Dataset excerpts:
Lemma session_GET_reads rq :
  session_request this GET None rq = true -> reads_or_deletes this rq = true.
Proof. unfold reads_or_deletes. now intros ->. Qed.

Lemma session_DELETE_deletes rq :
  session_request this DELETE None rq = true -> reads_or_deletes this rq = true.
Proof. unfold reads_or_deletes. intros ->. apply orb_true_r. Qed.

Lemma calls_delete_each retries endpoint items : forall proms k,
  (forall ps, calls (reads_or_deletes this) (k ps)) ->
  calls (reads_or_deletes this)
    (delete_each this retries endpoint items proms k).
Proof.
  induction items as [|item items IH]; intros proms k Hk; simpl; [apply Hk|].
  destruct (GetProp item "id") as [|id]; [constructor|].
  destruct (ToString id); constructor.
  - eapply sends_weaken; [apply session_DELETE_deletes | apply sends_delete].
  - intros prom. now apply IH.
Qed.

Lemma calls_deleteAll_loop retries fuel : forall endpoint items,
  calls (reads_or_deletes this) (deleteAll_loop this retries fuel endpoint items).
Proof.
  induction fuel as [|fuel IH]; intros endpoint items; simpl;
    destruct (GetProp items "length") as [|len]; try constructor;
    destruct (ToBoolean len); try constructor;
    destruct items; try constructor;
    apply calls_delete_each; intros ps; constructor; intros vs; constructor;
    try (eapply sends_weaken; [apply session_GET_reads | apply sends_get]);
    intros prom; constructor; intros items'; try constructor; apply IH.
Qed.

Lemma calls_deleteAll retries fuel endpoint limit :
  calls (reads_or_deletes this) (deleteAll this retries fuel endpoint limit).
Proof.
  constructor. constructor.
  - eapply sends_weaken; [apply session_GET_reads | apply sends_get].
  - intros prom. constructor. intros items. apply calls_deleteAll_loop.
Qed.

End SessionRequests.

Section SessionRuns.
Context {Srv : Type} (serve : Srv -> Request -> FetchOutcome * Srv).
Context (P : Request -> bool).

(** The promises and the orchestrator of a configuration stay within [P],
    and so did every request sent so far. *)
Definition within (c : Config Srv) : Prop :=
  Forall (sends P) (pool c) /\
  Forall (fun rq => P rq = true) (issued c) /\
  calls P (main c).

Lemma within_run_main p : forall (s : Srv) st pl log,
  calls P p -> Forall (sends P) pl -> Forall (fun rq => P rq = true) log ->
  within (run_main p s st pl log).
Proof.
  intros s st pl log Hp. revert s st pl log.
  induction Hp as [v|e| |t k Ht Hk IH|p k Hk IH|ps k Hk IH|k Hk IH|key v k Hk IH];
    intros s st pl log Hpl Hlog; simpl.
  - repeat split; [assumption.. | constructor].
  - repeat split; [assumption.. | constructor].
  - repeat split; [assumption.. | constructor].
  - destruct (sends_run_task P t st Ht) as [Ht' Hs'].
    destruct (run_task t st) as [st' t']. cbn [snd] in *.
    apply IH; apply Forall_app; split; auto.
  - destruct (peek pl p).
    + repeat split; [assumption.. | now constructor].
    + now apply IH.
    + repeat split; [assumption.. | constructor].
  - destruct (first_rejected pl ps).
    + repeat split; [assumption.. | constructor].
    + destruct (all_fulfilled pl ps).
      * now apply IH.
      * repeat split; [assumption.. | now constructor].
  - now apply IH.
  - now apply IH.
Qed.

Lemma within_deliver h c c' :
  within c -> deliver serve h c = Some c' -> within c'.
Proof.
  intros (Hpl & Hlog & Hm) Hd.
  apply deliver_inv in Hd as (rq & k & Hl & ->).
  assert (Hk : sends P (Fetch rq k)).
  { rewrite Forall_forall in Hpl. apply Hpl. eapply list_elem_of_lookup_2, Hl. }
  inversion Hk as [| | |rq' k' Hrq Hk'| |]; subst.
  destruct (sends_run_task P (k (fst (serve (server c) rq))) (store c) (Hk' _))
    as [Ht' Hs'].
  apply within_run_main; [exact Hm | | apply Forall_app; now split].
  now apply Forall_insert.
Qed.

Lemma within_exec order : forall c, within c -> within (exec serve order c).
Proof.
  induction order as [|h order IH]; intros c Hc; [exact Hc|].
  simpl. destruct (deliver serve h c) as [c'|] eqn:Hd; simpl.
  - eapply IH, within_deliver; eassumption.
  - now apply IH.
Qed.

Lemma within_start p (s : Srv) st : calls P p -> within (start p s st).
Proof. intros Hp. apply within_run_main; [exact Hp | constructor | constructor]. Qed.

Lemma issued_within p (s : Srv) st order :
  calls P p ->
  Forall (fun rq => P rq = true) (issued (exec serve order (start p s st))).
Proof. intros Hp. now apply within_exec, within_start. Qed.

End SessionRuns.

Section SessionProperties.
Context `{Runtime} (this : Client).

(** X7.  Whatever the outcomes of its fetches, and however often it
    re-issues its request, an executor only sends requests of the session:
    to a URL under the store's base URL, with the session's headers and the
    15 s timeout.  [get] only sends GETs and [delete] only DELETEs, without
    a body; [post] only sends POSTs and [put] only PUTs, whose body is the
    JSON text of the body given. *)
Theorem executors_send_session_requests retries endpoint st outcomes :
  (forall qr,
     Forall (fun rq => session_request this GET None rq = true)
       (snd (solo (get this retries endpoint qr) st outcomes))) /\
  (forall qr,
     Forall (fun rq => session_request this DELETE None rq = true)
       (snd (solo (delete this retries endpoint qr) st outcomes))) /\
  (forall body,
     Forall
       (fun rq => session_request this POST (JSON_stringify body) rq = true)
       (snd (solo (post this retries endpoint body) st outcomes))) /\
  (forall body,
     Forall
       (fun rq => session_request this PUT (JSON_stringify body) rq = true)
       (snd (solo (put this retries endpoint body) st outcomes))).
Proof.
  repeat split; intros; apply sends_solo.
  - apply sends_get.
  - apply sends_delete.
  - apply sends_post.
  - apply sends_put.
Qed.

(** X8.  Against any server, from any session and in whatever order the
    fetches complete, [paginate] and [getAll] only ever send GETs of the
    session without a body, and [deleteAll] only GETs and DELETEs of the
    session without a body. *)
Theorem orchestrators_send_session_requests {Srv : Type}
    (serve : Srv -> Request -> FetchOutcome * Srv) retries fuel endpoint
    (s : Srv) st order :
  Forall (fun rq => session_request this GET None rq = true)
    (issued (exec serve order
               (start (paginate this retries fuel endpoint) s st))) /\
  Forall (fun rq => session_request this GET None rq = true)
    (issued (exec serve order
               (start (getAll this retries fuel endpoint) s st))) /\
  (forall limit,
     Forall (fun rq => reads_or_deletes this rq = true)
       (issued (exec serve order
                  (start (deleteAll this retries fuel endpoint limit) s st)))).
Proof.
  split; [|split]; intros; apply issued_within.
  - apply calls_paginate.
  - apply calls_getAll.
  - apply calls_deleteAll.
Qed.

### What to produce
Return each line of the data above that includes the word "SessionRuns".

### Written solution
Section SessionRuns.
End SessionRuns.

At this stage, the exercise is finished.